Potential Impact Analysis
Who Might Benefit?
The primary beneficiaries of this bill would be resident Arkansas taxpayers who pay tuition for their dependents or themselves to attend public two-year or four-year institutions of higher education. This includes parents, guardians, or students themselves who meet the specified eligibility criteria. Students who are pursuing degrees or credentials, have a moderate adjusted gross income, enroll relatively soon after high school, and maintain satisfactory academic progress would also directly benefit from the reduced financial burden on their education.
Who Might Suffer?
The state of Arkansas, specifically its tax revenue, would be negatively impacted by the implementation of this bill.
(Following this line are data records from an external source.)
(** Becoming ready, as in [gth_thread_yield]. *)
Definition ready_world : world :=
  upd_rt (λ s, {| s with rt_runnable_threads := u64 (rt_runnable_threads s + 1) |})
    (upd_rt (upd_thread c (set_state GTH_THREAD_READY)) w).

Lemma park_ready : parked c w ready_world.
Proof using Hw Hc Hf.
  destruct cur_thread as (t & Ht & He & Hr & Hb & _). pose proof (world_counters w Hw) as [? ?].
  destruct (change_ok (Some c) w Hw c t (set_state GTH_THREAD_READY) (w_rt ready_world))
    as [H1 H2]; auto; try done.
  - rewrite Hr. cbn. rewrite counter_succ by done. lia.
  - rewrite Hb. cbn. lia.
  - constructor; [done|done|done|]. cbn. intros u. rewrite list_lookup_alter_eq, Ht. by intros [= <-].
Qed.
End park.

(** [gth_thread_block] as a green thread runs it. *)
Lemma block_returns c w :
  world_ok w → cur_ok (Some c) (w_rt w) → cur_free (Some c) (w_rt w) →
  returns gth_thread_block w (λ b w', b = inr c ∧ parked c w w').
Proof.
  intros Hw Hc Hf. destruct (find_current w Hw c Hc) as (Hfind & Hnz & Hini).
  unfold gth_thread_block, returns. rewrite Hini, Hfind. cbn [negb].
  destruct (Z.eqb_spec (rt_current_tid (w_rt w)) 0); [done|]. split; [done|].
  set (w1 := gth_trace_thread_block _ _ _).
  assert (H1 : ok_step (Some c) w w1) by (unfold w1, gth_trace_thread_block; by apply record_ok).
  eapply ok_step_parked; [exact H1|].
  apply (park_blocked c w1); [apply H1|by eapply ok_step_cur|by eapply ok_step_free].
Qed.
Definition s_wait (cl : caller) (s : Z) (a : astate) : verdict * astate :=
  let x := a_sem a s in
  if s =? 0 then (Answer GTH_EINVAL, a)
  else if negb (as_live x) then (Answer GTH_ESTATE, a)
  else if as_count x =? 0 then
    match cl_slot cl with
    | None => (Answer GTH_ESTATE, a)
    | Some c =>
        if (capacity <=? length (as_waiters x))%nat then (Answer GTH_EBUSY, a)
        else (Park KSemWait, set_thread c GTH_THREAD_BLOCKED
               (set_s s {| x with as_waiters := as_waiters x ++ [Z.of_nat c] |} a))
    end
  else (Answer GTH_OK, set_s s {| x with as_count := as_count x - 1 |} a).

Definition s_post (s : Z) (a : astate) : verdict * astate :=
  let x := a_sem a s in
  if s =? 0 then (Answer GTH_EINVAL, a)
  else if negb (as_live x) then (Answer GTH_ESTATE, a)
  else match as_waiters x with
  | slot :: q => (Answer GTH_OK, wake slot (set_s s {| x with as_waiters := q |} a))
  | [] => if as_count x =? UINT32_MAX then (Answer GTH_EINVAL, a)
          else (Answer GTH_OK, set_s s {| x with as_count := as_count x + 1 |} a)
  end.

Definition s_destroy (s : Z) (a : astate) : verdict * astate :=
  let x := a_sem a s in
  if s =? 0 then (Answer GTH_EINVAL, a)
  else if negb (as_live x) then (Answer GTH_ESTATE, a)
  else match as_waiters x with
  | [] => (Answer GTH_OK, set_s s (mk_asem false 0 []) a)
  | _ => (Answer GTH_EBUSY, a)
  end.

(** ** Condition variables *)

Definition c_init (c : Z) (a : astate) : verdict * astate :=
  if c =? 0 then (Answer GTH_EINVAL, a) else (Answer GTH_OK, set_c c (mk_acond true []) a).

(** The caller joins the waiters and releases the mutex in one step; if it
    does not hold the mutex the wait is undone. *)
Definition c_wait (cl : caller) (c m : Z) (a : astate) : verdict * astate :=
  let x := a_cond a c in
  if (c =? 0) || (m =? 0) then (Answer GTH_EINVAL, a)
  else if negb (ac_live x) then (Answer GTH_ESTATE, a)
  else match cl_slot cl with
  | None => (Answer GTH_ESTATE, a)
  | Some i =>
      if (capacity <=? length (ac_waiters x))%nat then (Answer GTH_EBUSY, a)
      else
        let q := ac_waiters x ++ [Z.of_nat i] in
        let a1 := set_c c {| x with ac_waiters := q |} (set_thread i GTH_THREAD_BLOCKED a) in
        match m_unlock cl m a1 with
        | (GTH_OK, a2) => (Park (KCondWait m), a2)
        | (st, _) => (Answer st, set_c c {| x with ac_waiters := snd (Spec.remove q (Z.of_nat i)) |}
                                   (set_thread i GTH_THREAD_RUNNING a))
        end
  end.

Definition c_signal (c : Z) (a : astate) : verdict * astate :=
  let x := a_cond a c in
  if c =? 0 then (Answer GTH_EINVAL, a)
  else if negb (ac_live x) then (Answer GTH_ESTATE, a)
  else match ac_waiters x with
  | [] => (Answer GTH_OK, a)
  | slot :: q => (Answer GTH_OK, wake slot (set_c c (mk_acond true q) a))
  end.

Definition c_broadcast (c : Z) (a : astate) : verdict * astate :=
  let x := a_cond a c in
  if c =? 0 then (Answer GTH_EINVAL, a)
  else if negb (ac_live x) then (Answer GTH_ESTATE, a)
  else (Answer GTH_OK, foldl (λ a slot, wake slot a) (set_c c (mk_acond true []) a) (ac_waiters x)).

Definition c_destroy (c : Z) (a : astate) : verdict * astate :=
  let x := a_cond a c in
  if c =? 0 then (Answer GTH_EINVAL, a)
  else if negb (ac_live x) then (Answer GTH_ESTATE, a)
  else match ac_waiters x with
  | [] => (Answer GTH_OK, set_c c (mk_acond false []) a)
  | _ => (Answer GTH_EBUSY, a)
  end.
End Sync.

Import Sync.

(** ** Abstraction *)

Definition mutex_abs (x : gth_mutex_impl_t) : amutex :=
  mk_amutex (negb (mx_initialized x =? 0))
            (if mx_locked x =? 0 then None else Some (mx_owner x)) (wq_elems (mx_wq x)).
Definition sem_abs (x : gth_sem_impl_t) : asem :=
  mk_asem (negb (sm_initialized x =? 0)) (sm_count x) (wq_elems (sm_wq x)).
Definition cond_abs (x : gth_cond_impl_t) : acond :=
  mk_acond (negb (cv_initialized x =? 0)) (wq_elems (cv_wq x)).

Record abs (w : world) (a : astate) : Prop := {
  abs_threads : th_state <$> rt_threads (w_rt w) = a_threads a;
  abs_mutex : ∀ m, mutex_abs (mutex_at w m) = a_mutex a m;
  abs_sem : ∀ s, sem_abs (sem_at w s) = a_sem a s;
  abs_cond : ∀ c, cond_abs (cond_at w c) = a_cond a c
}.
(* ===== verification/Exclusion.v ===== *)
(** * Mutual exclusion

    [SyncInv] is the interface between properties of the abstract
    synchronisation objects and the machine: a property that the operations of
    [Module Sync] keep holds along every execution.  Ownership of a mutex is
    the first instance. *)

From S2P Require Import Prelude WaitQueue TraceFormat State Stack TraceBuffer Trace Runtime Replay.
From S2P Require Import Fuzz Sched Thread Mutex Sem Cond Lifecycle Machine Scripts Invariant Ops Switching Safety.
From S2P Require Import SyncSpec Frame.
Import Sync.

(** ** Invariants of the synchronisation objects

    A property [J] of the model is invariant under executions in which no stack makes a [bad] call
    when the abstract operations keep it; the rest of the library settles. *)

Class SyncInv (bad : caller → api → astate → Prop) (J : astate → Prop) : Prop := {
  si_abs w a : abs w a → J a → J (alpha w);
  si_settles w w' : settles w w' → J (alpha w) → J (alpha w');
  si_spec cl f a spec : J a → ¬ bad cl f a → sync_spec cl f a = Some spec → J (snd spec);
  si_lock cl m a : J a → J (snd (m_lock cl m a));
  si_relock cl c m a : J a → J (snd (m_relock cl c m a))
}.

Lemma sync_spec_None cl f a : sync_spec cl f a = None → ∀ cl' a', sync_spec cl' f a' = None.
Proof. by destruct f. Qed.

Section machine.
Context (P : program).

(** The executing stack is about to make a bad call. *)
Definition about_to (bad : caller → api → astate → Prop) (m : machine P) : Prop := ∃ tid u a,
  m_ctl P m (m_run P m) = Some (mk_ctl P tid (User P u)) ∧ p_next P u = ACall a ∧
  bad (mk_caller tid (cur_of (m_run P m))) a (alpha (m_world P m)).

Lemma jump_world r m m' : jump_to P r m = Next P m' → m_world P m' = m_world P m.
Proof using Type.
  unfold jump_to. destruct (ctx_at _ r) as [c|]; [|done]. destruct (ctx_resume c) as [|slot top|o n]; [done|..].
  - destruct (rt_threads _ !! slot); [|done]. by intros [= <-].
  - destruct (m_ctl P m o) as [[tid [| |n' k u]]|]; try done. case_decide; [|done]. by intros [= <-].
Qed.

Lemma after_call_world m o tid u r m' :
  after_call P m o tid u r = Next P m' → ∃ a w', r = Done (a, w') ∧
    (m_world P m' = w' ∨ ∃ from p, m_world P m' = upd_rt (save_ctx from p) w').
Proof using Type.
  unfold after_call. destruct r as [[[x|from to k] w']| |]; try done.
  - intros [= <-]. exists (Return x), w'. split; [done|]. by left.
  - intros E%jump_world. exists (Swap from to k), w'. split; [done|]. right. by eexists _, _.
Qed.

Lemma after_call_settles m o tid u r m' :
  after_call P m o tid u r = Next P m' → ∃ a w', r = Done (a, w') ∧ settles w' (m_world P m').
Proof using Type.
  intros (a & w' & -> & [->|(from & p & ->)])%after_call_world; exists a, w'; (split; [done|]); [reflexivity|apply settles_save].
Qed.

Lemma executing_self m tid u :
  mach_ok P m → m_ctl P m (m_run P m) = Some (mk_ctl P tid (User P u)) →
  gth_thread_self (m_world P m) = tid.
Proof using Type.
  intros [Hw Hex _] Hctl. unfold executing in Hex. unfold gth_thread_self. destruct (m_run P m) as [|c].
  - destruct Hex as (mode & Hm & Hmode). rewrite Hctl in Hm. simplify_eq. destruct Hmode as [Hcur _].
    rewrite Hcur. by destruct (negb _).
  - destruct Hex as (Hc & _ & _ & mode & Hm & _). rewrite Hctl in Hm. simplify_eq.
    by destruct (find_current _ Hw c Hc) as (_ & _ & ->).
Qed.

Section invariant.
Context (bad : caller → api → astate → Prop) (J : astate → Prop) `{!SyncInv bad J}.

Lemma refines_inv cur m w spec r w' :
  refines cur m w spec → m w = Done (r, w') → J (snd spec) → J (alpha w').
Proof using All. unfold refines, returns. intros H E. rewrite E in H. apply si_abs, H. Qed.

Lemma api_inv cur f w r w' :
  world_ok w → cur_ok cur (w_rt w) → cur_free cur (w_rt w) → J (alpha w) →
  ¬ bad (caller_of cur w) f (alpha w) → api_call f w = Done (r, w') → J (alpha w').
Proof using All.
  intros Hw Hc Hf HJ Hbad E. destruct (sync_spec (caller_of cur w) f (alpha w)) as [spec|] eqn:Hs.
  - eapply refines_inv; [by eapply (api_refines cur)|exact E|]. by eapply si_spec.
  - pose proof (api_frames f w (wo_trace _ Hw) (sync_spec_None _ _ _ Hs)) as H. rewrite E in H.
    by eapply si_settles.
Qed.

(** The code after a switch point. *)
Lemma resume_inv cur k w r w' :
  world_ok w → (∀ c, cur = Some c → cur_ok cur (w_rt w) ∧ thread_frame c k) →
  (cur = None → main_frame k) → J (alpha w) → resume_frame k w = Done (r, w') → J (alpha w').
Proof using All.
  intros Hw Hthr Hmain HJ E. pose proof (abs_alpha w) as Ha. destruct cur as [c|].
  - destruct (Hthr c eq_refl) as [Hc Hk]. destruct k as [|m my_slot|m| |]; try done; cbn in E.
    + by injection E as <- <-.
    + cbn in Hk. subst my_slot.
      eapply refines_inv; [by apply (relock_refines c m)|exact E|]. by apply si_relock.
    + eapply refines_inv; [by apply (lock_refines (Some c) m)|exact E|]. by apply si_lock.
    + by injection E as <- <-.
  - specialize (Hmain eq_refl). destruct k as [| | | |prev kr]; try done.
    pose proof (frames_resume_main prev kr w) as Hfr. rewrite E in Hfr. by eapply si_settles.
Qed.

Lemma step_inv m m' :
  mach_ok P m → step P m = Next P m' → J (alpha (m_world P m)) → ¬ about_to bad m →
  J (alpha (m_world P m')).
Proof using All.
  intros Hm E HJ Hbad. pose proof Hm as [Hw Hex _]. unfold step in E.
  destruct (m_ctl P m (m_run P m)) as [[tid mode]|] eqn:Hctl; [|done]. destruct (negb _); [done|].
  destruct mode as [u|k u|]; [|..|done].
  - destruct (user_call_ok P m u Hm ltac:(eauto)) as (_ & Hc & Hf). destruct (p_next P u) as [v|a] eqn:Hnext.
    + destruct (m_run P m) as [|c]; [done|]. pose proof (frames_trampoline (R := settles) c v (m_world P m)) as Hfr.
      destruct (trampoline_exit c v (m_world P m)) as [[[] w']| |]; try done.
      apply jump_world in E. rewrite E. cbn [m_world]. by eapply si_settles.
    + apply after_call_settles in E as (r & w' & E & Eo). eapply si_settles; [exact Eo|].
      eapply (api_inv (cur_of (m_run P m))); [done..| |exact E].
      intros Hb. apply Hbad. exists tid, u, a. split_and!; [done|done|].
      unfold caller_of in Hb. by rewrite (executing_self m tid u Hm Hctl) in Hb.
  - apply after_call_settles in E as (r & w' & E & Eo). eapply si_settles; [exact Eo|].
    eapply (resume_inv (cur_of (m_run P m)) k); [done|..|exact HJ|exact E]; unfold executing in Hex;
      destruct (m_run P m) as [|c0]; try done; cbn.
    + intros c [= <-]. destruct Hex as (Hc & _ & _ & mode & Hm' & Hmode). rewrite Hctl in Hm'. simplify_eq.
      by destruct Hmode.
    + intros _. destruct Hex as (mode & Hm' & Hmode). rewrite Hctl in Hm'. simplify_eq. apply Hmode.
Qed.

(** From a reachable state on. *)
Lemma run_inv os fuel n d m :
  disciplined P → Z.of_nat (n + d) < 2 ^ 64 - 2 → run P n (boot P os fuel) = Next P m →
  J (alpha (m_world P m)) →
  (∀ k m', (k < d)%nat → run P (n + k) (boot P os fuel) = Next P m' → ¬ about_to bad m') →
  ∀ m', run P (n + d) (boot P os fuel) = Next P m' → J (alpha (m_world P m')).
Proof using All.
  intros HP Hn Hrun HJ. induction d as [|d IH]; intros Hbad m' E.
  - rewrite Nat.add_0_r in E. congruence.
  - rewrite Nat.add_succ_r in E. apply run_snoc in E as (m1 & E1 & E2).
    eapply (step_inv m1); [|exact E2| |].
    + eapply reachable_ok; [done| |exact E1]. lia.
    + apply IH; [lia| |done]. intros k m2 Hk. apply Hbad. lia.
    + apply (Hbad d); [lia|done].
Qed.
End invariant.
End machine.

(** ** Mutex ownership *)

Definition owner_in (a : astate) (x : Z) : option Z := am_owner (a_mutex a x).
Definition owner_of (w : world) (x : Z) : option Z := am_owner (mutex_abs (mutex_at w x)).

Lemma owner_set_m m y a x :
  owner_in (set_m m y a) x = if decide (m = x) then am_owner y else owner_in a x.
Proof.
  unfold owner_in. cbn. case_decide as E; [subst; by rewrite fn_lookup_insert|by rewrite fn_lookup_insert_ne].
Qed.

Section stable.
Context (a : astate) (x t : Z) (Ht : owner_in a x = Some t).

(** Locking never changes the owner of a locked mutex. *)
Lemma park_owner c m : owner_in (snd (m_park c m (a_mutex a m) a)) x = Some t.
Proof using Ht.
  unfold m_park. destruct (m_full _); [done|]. cbn [snd].
  change (owner_in (set_m m {| (a_mutex a m) with am_waiters := am_waiters (a_mutex a m) ++ [Z.of_nat c] |} a) x = Some t).
  rewrite owner_set_m. case_decide; [by subst|done].
Qed.

Lemma take_owner cl m : am_owner (a_mutex a m) = None → owner_in (snd (m_take cl m (a_mutex a m) a)) x = Some t.
Proof using Ht.
  intros E. cbn [snd m_take]. rewrite owner_set_m. case_decide; [subst|done].
  unfold owner_in in Ht. congruence.
Qed.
The creation of a new income tax credit, especially one that can be refunded, will reduce the overall tax collections. While the bill aims to provide financial relief to certain taxpayers, the state budget will experience a decrease in revenue as a direct result of these tax credits being claimed and refunded. This could potentially necessitate adjustments in state spending or revenue-generating strategies to compensate for the loss.